The purpose of this study was to examine the effect of dietary docosahexaenoic acid (DHA), in the absence of eicosapentaenoic acid, on human immune response (IR). A 120‐d study with 11 healthy men was conducted at the Metabolic Research Unit of the Western Human Nutrition Research Center. Four subjects (control group) were fed the stabilization or basal diet (15, 30, and 55% energy from protein, fat, and carbohydrate, respectively) throughout the study; the remaining seven subjects (DHA group) were fed the basal diet for the first 30 d, followed by 6 g DHA/d for the next 90 d. DHA replaced an equivalent amount of linoleic acid; the two diets were comparable in their total fat and all other nutrients. Both diets were supplemented with 20 mg d‐α‐tocopherol acetate per day.

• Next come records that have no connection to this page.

Lemma kek_field_spec st tag value st' :
  kek_field st tag value = Ok st' <->
  kek_sizes [(tag, value)] /\
  st' = (if decide (tag = TAG_WRAPPED_KEK) then Some value else st.1.1,
         if decide (tag = TAG_ITERATIONS) then Some (iterations_of value) else st.1.2,
         if decide (tag = TAG_SALT) then Some value else st.2).
Proof.
  destruct st as [[w n] s]. unfold kek_field, kek_sizes, tlv_values. cbn [omap list_omap fst snd].
  rewrite iterations_be. repeat case_bool_decide; subst; repeat first [rewrite decide_True by done | rewrite decide_False by done];
    rewrite ?Forall_cons, ?Forall_nil.
  - destruct (Z.eqb_spec (blen value) WRAPPED_KEK_LEN); cbn [negb]; naive_solver.
  - unfold iterations_of. pose proof (blen_nonneg value).
    destruct (Z.eqb_spec (blen value) 0), (Z.ltb_spec 8 (blen value)); cbn [orb];
      [split; [done|intros; destruct_and?; lia]..|].
    assert ((if from_be_bytes value <? 2 ^ 32 then from_be_bytes value else 2 ^ 32 - 1)
              = Z.min (from_be_bytes value) (2 ^ 32 - 1)) as -> by (destruct (Z.ltb_spec (from_be_bytes value) (2 ^ 32)); lia).
    naive_solver lia.
  - destruct (Z.eqb_spec (blen value) SALT_LEN); cbn [negb]; naive_solver.
  - naive_solver.
Qed.

Lemma kek_sizes_snoc l tv : kek_sizes (l ++ [tv]) <-> kek_sizes l /\ kek_sizes [tv].
Proof. unfold kek_sizes, tlv_values. rewrite !omap_app, !Forall_app. naive_solver. Qed.

Lemma kek_fold_spec l st :
  fold_res (fun st tv => kek_field st tv.1 tv.2) (None, None, None) l = Ok st <-> kek_sizes l /\ st = kek_last l.
Proof.
  revert st. induction l as [|[t v] l IH] using rev_ind; intros st.
  - cbn. unfold kek_sizes, kek_last. cbn. split; [intros [= <-]; split_and!; constructor|by intros [_ ->]].
  - rewrite fold_res_app, bind_Ok_iff. setoid_rewrite IH. rewrite kek_sizes_snoc.
    assert (kek_last (l ++ [(t, v)]) =
      (if decide (t = TAG_WRAPPED_KEK) then Some v else (kek_last l).1.1,
       if decide (t = TAG_ITERATIONS) then Some (iterations_of v) else (kek_last l).1.2,
       if decide (t = TAG_SALT) then Some v else (kek_last l).2)) as ->.
    { unfold kek_last. rewrite !tlv_values_snoc. cbn [fst snd].
      repeat case_decide; rewrite ?app_nil_r, ?last_snoc; done. }
    cbn [fold_res]. setoid_rewrite bind_Ok_iff. split.
    + intros (a & [Hs ->] & b & Hb & [= <-]). apply kek_field_spec in Hb as [Hv ->]. done.
    + intros [[Hs Hv] ->]. eexists. split; [done|]. eexists. split; [|reflexivity]. apply kek_field_spec. done.
Qed.

(** On an encoding of any elements, [parse_wrapped_kek] succeeds exactly when every wrapped key is 40 bytes, every
    iteration count 1 to 8 bytes, every salt 16 bytes, and each of the three is present; it then returns the last of each,
    whatever other elements there are, an iteration count beyond 32 bits saturated and never made smaller. *)
Theorem parse_wrapped_kek_spec (l : list (byte * bytes)) (k : WrappedKek) :
  Forall tlv_ok l -> blen (encode_tlvs l) < u64_limit ->
  parse_wrapped_kek (encode_tlvs l) = Ok k <->
  kek_sizes l /\ last (tlv_values TAG_WRAPPED_KEK l) = Some (wk_wrapped_key k) /\
  (exists v, last (tlv_values TAG_ITERATIONS l) = Some v /\ wk_iterations k = Z.min (from_be_bytes v) (2 ^ 32 - 1)) /\
  last (tlv_values TAG_SALT l) = Some (wk_salt k).
Proof.
  intros Hok Hlen. unfold parse_wrapped_kek.
  pose proof (kek_loop_encoded l [] (length (encode_tlvs l)) (None, None, None) Hok Hlen (length_encode_tlvs l)) as Hloop.
  cbn [app] in Hloop. rewrite bind_Ok_iff. change 0 with (blen ([] : bytes)) at 1. rewrite Hloop. setoid_rewrite kek_fold_spec.
  unfold kek_last. split.
  - intros (st & [Hs ->] & Hk). destruct (last (tlv_values TAG_WRAPPED_KEK l)) as [w|], (last (tlv_values TAG_ITERATIONS l)) as [v|],
      (last (tlv_values TAG_SALT l)) as [s|]; try done. injection Hk as <-. split_and!; [done|done| |done]. by exists v.
  - intros (Hs & Hw & (v & Hv & Hn) & Hsalt). eexists. split; [done|]. rewrite Hw, Hv, Hsalt. cbn.
    destruct k. cbn in *. by subst.
Qed.

(** ** Termination and safety *)

(** A successful length read moves forward and stays within the data. *)
Lemma kek_length_bound data first off len off' :
  kek_length data first off = Ok (len, off') -> 0 <= len /\ off <= off'.
Proof.
  unfold kek_length. pose proof (b2z_bound first). destruct (_ =? 0); [intros [= <- <-]; lia|].
  destruct (_ =? 0x81).
  { destruct (get_index data off) as [b|]; [|done]. cbn. intros [= <- <-]. pose proof (b2z_bound b). lia. }
  destruct (_ =? 0x82); [|done].
  destruct (get_index data off) as [hi|]; [|done]. cbn [ok_or mbind outcome_bind].
  destruct (get_index data (off + 1)) as [lo|]; [|done]. cbn [ok_or mbind outcome_bind]. intros [= <- <-].
  pose proof (b2z_bound hi). pose proof (b2z_bound lo). rewrite lor_shiftl_8 by done. lia.
Qed.

Lemma kek_length_not_Panic data first off : kek_length data first off <> Panic.
Proof.
  unfold kek_length. destruct (_ =? 0); [done|]. destruct (_ =? 0x81); [by destruct (get_index data off)|].
  destruct (_ =? 0x82); [|done]. destruct (get_index data off); [|done]. by destruct (get_index data (off + 1)).
Qed.

Lemma kek_field_not_Panic st tag value : kek_field st tag value <> Panic.
Proof. unfold kek_field. destruct st as [[w n] s]. repeat case_match; done. Qed.

(** The fuel is never used up: every round moves at least two bytes on. *)
Lemma kek_loop_fuel fuel : forall data off st,
  0 <= off -> blen data - off <= Z.of_nat fuel -> kek_loop fuel data off st <> Panic.
Proof.
  induction fuel as [|fuel IH]; intros data off st Hoff Hfuel; cbn [kek_loop];
    (destruct (Z.ltb_spec off (blen data)); [|done]); [lia|].
  destruct (get_index data off) as [tag|]; [|done]. cbn [ok_or mbind outcome_bind].
  destruct (get_index data (off + 1)) as [first|]; [|done]. cbn [ok_or mbind outcome_bind].
  pose proof (kek_length_not_Panic data first (off + 2)) as Hnp.
  destruct (kek_length data first (off + 2)) as [[len off']| |] eqn:Hl; [|done|done]. cbn [mbind outcome_bind].
  apply kek_length_bound in Hl. unfold checked_add. destruct (_ <? _); [|done]. cbn [ok_or mbind outcome_bind].
  destruct (get_range data off' (off' + len)) as [value|]; [|done]. cbn [ok_or mbind outcome_bind].
  pose proof (kek_field_not_Panic st tag value) as Hf. destruct (kek_field st tag value); [|done|done].
  cbn [mbind outcome_bind]. apply IH; lia.
Qed.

Indices of IR were examined on study day 22, 30, 78, 85, 106, and 113. Addition of DHA at moderately high levels did not alter the proliferation of peripheral blood mononuclear cells cultured with phytohemag‐glutinin or concanavalin A, or the delayed hypersensitivity skin response. Also, additional DHA did not alter the number of T cells producing interleukin 2 (IL2), the ratio between the helper/suppressor T cells in circulation, or the serum concentrations of immunoglobulin G, C3, and interleukin 2 receptor (IL2R). DHA supplementation, however, caused a significant ( P =0.0001) decrease in the number of circulating white blood cells which was mainly due to a decrease in the number of circulating granulocytes. The number of lymphocytes in peripheral circulation was not affected by Dietary DHA enrichment, but the percentage of lymphocytes in white blood cells increased because of a reduction in granulocyte numbers. None of these indices was changed in the control group. Our results show that when total fat intake is low and held constant, DHA consumption does not inhibit many of the lymphocyte functions which have been reported to be inhibited by fish oil consumption.